EXERCISE:
For the material below, return exactly the lines starting at the one holding "(* ===== verification/OpsWitnesses.v ===== *)" and ending at the one holding "From stdpp Require Import countable.", counting both as part of the range.

((

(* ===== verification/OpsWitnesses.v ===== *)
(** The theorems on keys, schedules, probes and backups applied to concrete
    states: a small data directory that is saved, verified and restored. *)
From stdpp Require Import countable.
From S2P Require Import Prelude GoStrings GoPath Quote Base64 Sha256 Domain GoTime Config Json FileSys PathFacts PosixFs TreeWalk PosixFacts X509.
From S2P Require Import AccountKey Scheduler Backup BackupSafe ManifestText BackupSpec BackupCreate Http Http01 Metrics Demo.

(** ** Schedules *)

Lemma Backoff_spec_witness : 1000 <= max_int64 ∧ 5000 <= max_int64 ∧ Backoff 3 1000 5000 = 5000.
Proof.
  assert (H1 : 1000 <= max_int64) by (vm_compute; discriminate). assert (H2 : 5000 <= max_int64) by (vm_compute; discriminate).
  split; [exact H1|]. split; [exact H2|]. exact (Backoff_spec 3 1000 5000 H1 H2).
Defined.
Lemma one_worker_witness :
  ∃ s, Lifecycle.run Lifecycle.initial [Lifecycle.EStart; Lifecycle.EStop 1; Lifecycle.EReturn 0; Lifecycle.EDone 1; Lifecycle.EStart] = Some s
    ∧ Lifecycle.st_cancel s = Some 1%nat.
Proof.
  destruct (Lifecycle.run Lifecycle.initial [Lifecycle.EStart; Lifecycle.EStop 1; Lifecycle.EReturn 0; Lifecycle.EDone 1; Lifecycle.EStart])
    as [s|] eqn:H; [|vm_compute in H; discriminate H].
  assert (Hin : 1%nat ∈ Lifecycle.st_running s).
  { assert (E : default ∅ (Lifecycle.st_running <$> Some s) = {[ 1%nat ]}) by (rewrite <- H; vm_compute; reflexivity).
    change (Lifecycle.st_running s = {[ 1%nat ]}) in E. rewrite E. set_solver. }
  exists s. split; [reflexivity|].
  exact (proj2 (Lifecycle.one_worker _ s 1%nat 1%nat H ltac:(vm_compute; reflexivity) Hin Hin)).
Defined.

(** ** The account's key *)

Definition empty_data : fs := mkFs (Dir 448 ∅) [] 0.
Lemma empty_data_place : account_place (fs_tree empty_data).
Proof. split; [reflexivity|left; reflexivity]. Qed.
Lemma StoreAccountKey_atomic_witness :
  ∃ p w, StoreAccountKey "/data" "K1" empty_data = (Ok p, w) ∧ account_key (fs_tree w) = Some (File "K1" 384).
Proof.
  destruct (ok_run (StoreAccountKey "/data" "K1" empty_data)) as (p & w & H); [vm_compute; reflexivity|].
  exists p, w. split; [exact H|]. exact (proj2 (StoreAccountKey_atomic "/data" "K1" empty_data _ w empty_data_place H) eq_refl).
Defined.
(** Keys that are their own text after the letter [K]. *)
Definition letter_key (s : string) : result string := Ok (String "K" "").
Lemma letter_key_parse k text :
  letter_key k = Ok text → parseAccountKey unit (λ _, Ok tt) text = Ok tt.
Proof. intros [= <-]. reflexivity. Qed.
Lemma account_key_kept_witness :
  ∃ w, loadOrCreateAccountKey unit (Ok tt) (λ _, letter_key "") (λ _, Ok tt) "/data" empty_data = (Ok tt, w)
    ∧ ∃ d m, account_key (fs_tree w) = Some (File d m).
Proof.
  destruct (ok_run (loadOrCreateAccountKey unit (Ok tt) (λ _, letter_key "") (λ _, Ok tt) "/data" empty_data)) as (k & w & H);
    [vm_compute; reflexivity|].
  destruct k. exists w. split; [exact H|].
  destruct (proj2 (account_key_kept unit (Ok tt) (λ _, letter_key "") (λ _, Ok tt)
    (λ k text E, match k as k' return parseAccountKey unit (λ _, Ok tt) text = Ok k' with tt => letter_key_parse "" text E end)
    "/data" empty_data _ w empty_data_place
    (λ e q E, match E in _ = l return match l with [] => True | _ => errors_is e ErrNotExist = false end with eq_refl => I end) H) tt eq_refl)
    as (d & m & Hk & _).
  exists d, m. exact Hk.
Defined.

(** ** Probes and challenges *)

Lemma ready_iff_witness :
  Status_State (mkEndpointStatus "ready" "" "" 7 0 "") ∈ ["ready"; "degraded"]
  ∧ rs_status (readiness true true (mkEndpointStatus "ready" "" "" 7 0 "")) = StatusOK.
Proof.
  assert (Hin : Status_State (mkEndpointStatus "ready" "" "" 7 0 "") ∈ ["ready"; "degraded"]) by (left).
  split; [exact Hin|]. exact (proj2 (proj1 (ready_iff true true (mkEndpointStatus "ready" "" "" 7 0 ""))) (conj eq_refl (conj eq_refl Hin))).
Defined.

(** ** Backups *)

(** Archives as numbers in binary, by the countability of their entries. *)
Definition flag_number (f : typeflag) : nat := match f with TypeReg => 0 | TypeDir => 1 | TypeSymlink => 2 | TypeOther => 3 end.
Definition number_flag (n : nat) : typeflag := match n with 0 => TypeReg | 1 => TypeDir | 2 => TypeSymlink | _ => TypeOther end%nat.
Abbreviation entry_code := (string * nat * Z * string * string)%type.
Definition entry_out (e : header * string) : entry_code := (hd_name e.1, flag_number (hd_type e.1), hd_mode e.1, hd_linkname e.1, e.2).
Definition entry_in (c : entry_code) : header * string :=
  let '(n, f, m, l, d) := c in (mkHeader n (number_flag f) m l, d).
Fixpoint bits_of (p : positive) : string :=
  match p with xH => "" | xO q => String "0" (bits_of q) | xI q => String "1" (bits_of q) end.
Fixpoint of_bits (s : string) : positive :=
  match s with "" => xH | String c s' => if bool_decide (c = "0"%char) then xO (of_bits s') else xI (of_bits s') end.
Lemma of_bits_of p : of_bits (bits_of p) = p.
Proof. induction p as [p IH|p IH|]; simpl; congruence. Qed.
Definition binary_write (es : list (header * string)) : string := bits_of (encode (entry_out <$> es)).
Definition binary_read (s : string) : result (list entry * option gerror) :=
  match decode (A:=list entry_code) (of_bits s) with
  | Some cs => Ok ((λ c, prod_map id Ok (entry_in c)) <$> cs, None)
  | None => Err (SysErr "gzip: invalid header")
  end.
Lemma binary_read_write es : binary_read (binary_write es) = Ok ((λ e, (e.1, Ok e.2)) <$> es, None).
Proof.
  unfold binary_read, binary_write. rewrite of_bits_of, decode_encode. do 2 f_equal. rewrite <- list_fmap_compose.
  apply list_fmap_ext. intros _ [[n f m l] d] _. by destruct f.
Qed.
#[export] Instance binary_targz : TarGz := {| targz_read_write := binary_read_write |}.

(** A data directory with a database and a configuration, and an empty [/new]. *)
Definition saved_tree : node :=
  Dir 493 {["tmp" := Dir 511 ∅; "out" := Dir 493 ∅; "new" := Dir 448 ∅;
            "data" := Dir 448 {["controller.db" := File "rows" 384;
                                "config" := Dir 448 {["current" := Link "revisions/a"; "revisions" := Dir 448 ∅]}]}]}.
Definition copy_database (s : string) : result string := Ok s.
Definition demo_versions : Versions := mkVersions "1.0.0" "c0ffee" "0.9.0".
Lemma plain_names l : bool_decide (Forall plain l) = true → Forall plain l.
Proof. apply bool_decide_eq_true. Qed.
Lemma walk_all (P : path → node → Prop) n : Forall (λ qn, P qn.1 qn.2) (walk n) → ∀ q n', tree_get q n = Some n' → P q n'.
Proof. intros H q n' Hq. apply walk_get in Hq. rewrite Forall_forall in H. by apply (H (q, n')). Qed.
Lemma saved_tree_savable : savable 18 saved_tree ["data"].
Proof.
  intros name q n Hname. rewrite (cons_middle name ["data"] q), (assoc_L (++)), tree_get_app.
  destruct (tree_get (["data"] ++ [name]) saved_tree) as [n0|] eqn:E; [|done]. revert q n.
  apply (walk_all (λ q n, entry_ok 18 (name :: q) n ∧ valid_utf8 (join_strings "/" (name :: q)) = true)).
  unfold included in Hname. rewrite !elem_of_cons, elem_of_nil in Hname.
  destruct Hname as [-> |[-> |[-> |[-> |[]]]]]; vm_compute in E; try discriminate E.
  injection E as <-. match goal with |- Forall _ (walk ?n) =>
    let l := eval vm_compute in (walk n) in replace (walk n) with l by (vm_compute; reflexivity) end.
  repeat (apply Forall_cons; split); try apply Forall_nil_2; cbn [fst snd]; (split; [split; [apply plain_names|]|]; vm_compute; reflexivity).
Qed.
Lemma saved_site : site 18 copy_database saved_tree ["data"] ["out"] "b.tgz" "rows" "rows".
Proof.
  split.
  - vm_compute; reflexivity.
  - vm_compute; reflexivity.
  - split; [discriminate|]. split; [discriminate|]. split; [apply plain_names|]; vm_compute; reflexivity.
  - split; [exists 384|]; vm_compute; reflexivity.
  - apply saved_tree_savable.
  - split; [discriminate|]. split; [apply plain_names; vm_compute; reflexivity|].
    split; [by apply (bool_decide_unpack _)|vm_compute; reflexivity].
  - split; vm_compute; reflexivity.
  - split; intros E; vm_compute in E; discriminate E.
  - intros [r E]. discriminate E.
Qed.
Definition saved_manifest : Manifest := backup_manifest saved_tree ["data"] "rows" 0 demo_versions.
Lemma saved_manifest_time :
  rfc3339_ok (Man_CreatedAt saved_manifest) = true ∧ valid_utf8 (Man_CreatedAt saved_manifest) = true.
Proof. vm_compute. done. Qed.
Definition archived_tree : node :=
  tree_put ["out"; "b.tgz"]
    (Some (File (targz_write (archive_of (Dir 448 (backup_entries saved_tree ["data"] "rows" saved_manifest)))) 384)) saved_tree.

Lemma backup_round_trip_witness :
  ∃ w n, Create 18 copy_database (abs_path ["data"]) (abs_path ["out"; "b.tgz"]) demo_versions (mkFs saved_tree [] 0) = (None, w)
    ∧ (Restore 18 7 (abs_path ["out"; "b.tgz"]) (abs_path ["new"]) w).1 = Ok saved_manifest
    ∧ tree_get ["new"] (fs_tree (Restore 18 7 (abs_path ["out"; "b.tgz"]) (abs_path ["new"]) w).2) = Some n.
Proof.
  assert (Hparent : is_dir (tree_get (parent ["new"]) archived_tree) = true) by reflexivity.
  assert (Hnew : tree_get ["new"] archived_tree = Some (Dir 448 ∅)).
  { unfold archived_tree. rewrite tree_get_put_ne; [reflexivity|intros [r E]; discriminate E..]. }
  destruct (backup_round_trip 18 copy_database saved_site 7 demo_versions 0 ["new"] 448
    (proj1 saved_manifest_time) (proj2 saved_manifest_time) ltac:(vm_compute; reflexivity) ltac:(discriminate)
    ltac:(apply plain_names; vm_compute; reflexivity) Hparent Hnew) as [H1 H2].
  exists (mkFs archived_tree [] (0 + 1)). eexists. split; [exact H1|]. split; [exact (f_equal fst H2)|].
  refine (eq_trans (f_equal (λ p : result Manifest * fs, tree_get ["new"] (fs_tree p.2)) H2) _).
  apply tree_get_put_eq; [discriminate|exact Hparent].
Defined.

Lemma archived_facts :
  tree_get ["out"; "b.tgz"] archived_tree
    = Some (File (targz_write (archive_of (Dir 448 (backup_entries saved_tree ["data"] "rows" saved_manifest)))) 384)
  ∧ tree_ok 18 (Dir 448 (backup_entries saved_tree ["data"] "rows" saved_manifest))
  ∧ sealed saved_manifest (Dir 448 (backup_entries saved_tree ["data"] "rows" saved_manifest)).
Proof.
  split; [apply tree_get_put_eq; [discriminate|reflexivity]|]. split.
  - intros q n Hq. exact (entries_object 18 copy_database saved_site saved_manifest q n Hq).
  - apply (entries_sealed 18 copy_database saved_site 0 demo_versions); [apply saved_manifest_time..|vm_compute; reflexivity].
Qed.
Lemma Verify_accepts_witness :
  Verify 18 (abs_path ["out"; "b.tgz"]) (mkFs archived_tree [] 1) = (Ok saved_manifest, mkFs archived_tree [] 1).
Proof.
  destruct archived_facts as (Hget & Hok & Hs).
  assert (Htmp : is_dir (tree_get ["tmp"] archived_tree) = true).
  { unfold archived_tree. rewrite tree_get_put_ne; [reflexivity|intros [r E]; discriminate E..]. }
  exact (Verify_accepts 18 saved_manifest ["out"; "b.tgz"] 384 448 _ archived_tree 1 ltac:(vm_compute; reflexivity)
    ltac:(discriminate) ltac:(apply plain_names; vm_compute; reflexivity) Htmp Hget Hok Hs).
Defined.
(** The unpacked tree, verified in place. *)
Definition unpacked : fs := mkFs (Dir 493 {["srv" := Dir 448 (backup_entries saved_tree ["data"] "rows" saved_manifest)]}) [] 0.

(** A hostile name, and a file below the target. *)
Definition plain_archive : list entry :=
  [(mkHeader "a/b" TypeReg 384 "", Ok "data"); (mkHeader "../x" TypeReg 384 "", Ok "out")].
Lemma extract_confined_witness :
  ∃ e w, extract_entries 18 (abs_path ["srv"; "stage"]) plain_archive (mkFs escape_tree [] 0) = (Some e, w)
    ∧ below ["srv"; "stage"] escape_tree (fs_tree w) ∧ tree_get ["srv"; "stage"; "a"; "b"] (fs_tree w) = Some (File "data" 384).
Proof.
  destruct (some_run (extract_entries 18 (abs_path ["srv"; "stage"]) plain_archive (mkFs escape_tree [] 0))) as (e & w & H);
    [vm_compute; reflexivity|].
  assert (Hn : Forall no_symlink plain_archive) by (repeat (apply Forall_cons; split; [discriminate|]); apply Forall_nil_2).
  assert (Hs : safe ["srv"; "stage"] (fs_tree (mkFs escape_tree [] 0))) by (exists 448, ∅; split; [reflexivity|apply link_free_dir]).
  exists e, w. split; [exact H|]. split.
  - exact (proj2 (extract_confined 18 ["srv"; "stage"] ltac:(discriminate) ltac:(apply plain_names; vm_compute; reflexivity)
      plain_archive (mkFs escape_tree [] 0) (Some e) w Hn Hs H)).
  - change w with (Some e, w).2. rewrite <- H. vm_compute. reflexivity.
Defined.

))
((

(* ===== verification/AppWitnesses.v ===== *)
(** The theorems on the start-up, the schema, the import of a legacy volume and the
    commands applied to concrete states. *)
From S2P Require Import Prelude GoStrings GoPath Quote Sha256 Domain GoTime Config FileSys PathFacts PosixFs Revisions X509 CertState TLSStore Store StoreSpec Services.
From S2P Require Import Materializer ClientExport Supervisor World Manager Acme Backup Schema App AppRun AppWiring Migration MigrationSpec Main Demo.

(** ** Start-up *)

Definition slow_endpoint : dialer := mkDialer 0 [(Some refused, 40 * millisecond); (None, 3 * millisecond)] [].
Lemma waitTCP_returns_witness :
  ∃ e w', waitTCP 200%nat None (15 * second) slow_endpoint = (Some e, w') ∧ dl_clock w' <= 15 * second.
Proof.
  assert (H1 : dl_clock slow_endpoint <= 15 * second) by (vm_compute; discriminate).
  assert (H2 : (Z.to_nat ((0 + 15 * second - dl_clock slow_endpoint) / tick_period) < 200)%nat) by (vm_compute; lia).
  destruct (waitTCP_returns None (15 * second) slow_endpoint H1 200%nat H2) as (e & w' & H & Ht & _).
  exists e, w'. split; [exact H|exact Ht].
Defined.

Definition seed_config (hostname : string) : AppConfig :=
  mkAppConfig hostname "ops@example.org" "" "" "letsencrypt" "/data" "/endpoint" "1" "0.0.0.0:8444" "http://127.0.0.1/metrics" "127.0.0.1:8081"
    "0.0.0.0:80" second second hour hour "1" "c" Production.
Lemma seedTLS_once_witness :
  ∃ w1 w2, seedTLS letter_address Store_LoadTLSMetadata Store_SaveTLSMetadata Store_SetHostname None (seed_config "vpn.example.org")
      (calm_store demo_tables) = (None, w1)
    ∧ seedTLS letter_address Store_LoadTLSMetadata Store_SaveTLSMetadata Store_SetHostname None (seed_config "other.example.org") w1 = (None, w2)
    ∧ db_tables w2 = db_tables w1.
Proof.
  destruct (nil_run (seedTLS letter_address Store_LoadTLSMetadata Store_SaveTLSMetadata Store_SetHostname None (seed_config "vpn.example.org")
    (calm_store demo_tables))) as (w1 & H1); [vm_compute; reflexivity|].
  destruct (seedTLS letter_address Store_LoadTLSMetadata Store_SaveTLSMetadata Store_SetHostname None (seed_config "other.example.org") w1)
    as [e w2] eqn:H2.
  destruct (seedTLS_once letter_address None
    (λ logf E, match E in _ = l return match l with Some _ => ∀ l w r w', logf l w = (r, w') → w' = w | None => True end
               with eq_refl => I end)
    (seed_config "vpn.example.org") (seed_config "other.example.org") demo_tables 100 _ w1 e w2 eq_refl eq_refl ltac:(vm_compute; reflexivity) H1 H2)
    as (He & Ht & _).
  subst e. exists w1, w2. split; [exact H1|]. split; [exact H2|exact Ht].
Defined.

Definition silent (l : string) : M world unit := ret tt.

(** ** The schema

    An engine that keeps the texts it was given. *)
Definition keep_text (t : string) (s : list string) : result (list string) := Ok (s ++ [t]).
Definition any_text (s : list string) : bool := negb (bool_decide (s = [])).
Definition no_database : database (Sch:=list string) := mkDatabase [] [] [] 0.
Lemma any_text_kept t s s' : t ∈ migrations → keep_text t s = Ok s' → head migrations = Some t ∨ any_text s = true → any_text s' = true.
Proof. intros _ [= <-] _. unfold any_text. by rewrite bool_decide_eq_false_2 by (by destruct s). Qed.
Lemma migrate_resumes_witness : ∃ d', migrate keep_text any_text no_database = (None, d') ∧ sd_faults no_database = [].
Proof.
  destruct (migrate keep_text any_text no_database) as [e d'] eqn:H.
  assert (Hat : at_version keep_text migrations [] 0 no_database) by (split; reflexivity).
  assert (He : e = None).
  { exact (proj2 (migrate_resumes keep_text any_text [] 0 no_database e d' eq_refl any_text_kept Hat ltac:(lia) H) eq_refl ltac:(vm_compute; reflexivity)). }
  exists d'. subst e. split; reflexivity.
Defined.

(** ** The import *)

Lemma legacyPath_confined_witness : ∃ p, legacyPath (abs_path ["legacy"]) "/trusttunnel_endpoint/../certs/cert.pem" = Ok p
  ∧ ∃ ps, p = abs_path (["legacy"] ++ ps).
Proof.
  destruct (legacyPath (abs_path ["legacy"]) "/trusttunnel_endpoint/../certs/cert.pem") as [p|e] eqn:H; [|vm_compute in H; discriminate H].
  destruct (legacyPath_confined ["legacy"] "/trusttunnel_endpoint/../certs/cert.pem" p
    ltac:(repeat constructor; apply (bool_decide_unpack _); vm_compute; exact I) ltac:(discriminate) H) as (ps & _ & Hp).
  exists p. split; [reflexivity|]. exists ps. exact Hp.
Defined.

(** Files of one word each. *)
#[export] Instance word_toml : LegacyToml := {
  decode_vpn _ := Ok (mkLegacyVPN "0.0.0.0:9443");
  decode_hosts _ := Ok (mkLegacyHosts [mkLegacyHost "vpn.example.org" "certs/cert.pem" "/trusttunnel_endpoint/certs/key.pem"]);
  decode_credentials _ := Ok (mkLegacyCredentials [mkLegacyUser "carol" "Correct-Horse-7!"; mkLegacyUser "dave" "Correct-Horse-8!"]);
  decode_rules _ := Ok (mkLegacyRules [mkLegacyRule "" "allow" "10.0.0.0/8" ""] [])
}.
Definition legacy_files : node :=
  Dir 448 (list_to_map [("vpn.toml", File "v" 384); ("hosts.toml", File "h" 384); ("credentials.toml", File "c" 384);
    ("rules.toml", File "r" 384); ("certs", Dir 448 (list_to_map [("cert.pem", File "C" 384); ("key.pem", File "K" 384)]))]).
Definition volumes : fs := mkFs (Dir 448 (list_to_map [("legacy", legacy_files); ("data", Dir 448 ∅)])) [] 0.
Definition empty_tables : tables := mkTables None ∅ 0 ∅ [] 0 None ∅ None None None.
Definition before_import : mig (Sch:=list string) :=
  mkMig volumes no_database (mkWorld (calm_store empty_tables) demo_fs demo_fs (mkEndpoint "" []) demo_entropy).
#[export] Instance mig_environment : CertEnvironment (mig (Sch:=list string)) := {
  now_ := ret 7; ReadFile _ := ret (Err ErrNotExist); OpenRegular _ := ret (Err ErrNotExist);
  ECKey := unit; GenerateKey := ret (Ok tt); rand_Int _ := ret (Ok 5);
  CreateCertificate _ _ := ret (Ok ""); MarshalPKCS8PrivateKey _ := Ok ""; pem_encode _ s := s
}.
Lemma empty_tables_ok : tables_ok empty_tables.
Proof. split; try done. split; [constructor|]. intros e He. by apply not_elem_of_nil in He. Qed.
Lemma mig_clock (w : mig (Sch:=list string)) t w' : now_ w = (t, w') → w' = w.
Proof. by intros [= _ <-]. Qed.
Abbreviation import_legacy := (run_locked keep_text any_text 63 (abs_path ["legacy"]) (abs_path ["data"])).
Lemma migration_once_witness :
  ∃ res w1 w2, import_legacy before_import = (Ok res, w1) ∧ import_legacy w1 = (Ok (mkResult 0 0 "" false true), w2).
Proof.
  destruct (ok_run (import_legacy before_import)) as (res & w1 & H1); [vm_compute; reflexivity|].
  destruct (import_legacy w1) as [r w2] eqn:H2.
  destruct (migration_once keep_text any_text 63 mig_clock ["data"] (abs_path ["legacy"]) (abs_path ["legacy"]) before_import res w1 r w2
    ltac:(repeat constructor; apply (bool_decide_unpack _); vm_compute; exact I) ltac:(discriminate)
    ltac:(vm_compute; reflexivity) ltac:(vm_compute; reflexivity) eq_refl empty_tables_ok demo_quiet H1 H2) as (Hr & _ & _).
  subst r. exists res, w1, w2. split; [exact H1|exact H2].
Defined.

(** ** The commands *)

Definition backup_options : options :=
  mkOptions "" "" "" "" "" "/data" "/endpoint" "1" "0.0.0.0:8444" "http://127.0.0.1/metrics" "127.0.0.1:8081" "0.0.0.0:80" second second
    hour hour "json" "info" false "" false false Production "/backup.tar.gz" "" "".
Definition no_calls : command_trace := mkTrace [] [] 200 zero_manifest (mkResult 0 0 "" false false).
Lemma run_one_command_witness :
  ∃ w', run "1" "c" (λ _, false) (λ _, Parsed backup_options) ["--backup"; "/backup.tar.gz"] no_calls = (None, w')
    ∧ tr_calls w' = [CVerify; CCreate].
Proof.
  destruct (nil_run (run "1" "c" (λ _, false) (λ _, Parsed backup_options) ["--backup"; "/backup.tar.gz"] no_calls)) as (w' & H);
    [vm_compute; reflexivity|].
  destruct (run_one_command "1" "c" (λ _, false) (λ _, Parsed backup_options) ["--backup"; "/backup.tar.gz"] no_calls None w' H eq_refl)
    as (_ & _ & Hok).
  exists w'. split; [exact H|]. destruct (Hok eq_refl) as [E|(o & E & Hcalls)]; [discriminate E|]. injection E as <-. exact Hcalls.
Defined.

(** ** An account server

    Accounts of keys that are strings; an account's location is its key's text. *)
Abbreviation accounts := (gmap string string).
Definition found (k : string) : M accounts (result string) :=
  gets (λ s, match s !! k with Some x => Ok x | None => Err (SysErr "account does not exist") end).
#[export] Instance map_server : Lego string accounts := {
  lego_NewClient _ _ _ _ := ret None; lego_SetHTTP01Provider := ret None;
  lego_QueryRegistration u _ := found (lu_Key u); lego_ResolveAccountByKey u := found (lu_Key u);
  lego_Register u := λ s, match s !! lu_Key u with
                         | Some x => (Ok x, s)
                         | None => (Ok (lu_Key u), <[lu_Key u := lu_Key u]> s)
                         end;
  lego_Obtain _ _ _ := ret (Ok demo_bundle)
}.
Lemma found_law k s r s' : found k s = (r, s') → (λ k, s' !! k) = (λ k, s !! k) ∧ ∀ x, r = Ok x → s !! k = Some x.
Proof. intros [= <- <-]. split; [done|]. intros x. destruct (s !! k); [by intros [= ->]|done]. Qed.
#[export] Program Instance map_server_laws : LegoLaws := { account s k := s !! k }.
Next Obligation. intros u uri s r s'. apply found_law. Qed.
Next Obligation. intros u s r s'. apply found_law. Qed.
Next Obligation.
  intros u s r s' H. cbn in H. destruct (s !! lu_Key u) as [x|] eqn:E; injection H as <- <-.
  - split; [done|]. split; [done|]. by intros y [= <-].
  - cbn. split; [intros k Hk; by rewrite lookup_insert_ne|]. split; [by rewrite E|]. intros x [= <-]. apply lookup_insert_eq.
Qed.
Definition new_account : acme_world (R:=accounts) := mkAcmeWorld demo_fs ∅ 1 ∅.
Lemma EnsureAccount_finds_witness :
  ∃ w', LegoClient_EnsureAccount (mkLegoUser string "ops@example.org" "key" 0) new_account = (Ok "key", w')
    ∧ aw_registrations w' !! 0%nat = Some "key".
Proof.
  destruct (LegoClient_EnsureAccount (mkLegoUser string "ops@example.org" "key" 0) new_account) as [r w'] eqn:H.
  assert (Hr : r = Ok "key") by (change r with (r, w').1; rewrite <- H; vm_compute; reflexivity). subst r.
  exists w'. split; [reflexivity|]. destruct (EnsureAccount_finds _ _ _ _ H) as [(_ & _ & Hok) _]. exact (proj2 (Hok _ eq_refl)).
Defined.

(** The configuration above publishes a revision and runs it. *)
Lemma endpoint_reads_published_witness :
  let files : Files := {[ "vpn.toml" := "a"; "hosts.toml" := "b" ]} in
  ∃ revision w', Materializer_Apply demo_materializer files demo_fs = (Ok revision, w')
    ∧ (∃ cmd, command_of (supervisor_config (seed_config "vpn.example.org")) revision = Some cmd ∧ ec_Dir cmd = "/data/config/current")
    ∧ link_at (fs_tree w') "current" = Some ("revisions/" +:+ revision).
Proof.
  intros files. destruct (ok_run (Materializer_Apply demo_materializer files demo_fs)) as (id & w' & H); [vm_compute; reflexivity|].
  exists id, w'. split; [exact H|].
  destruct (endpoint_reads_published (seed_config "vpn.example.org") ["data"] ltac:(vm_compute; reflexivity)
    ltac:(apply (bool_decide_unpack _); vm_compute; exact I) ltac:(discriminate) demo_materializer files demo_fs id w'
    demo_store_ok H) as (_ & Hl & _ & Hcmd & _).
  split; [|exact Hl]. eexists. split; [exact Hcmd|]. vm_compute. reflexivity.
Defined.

))

EXERCISE RESULT:
(* ===== verification/OpsWitnesses.v ===== *)
(** The theorems on keys, schedules, probes and backups applied to concrete
    states: a small data directory that is saved, verified and restored. *)
From stdpp Require Import countable.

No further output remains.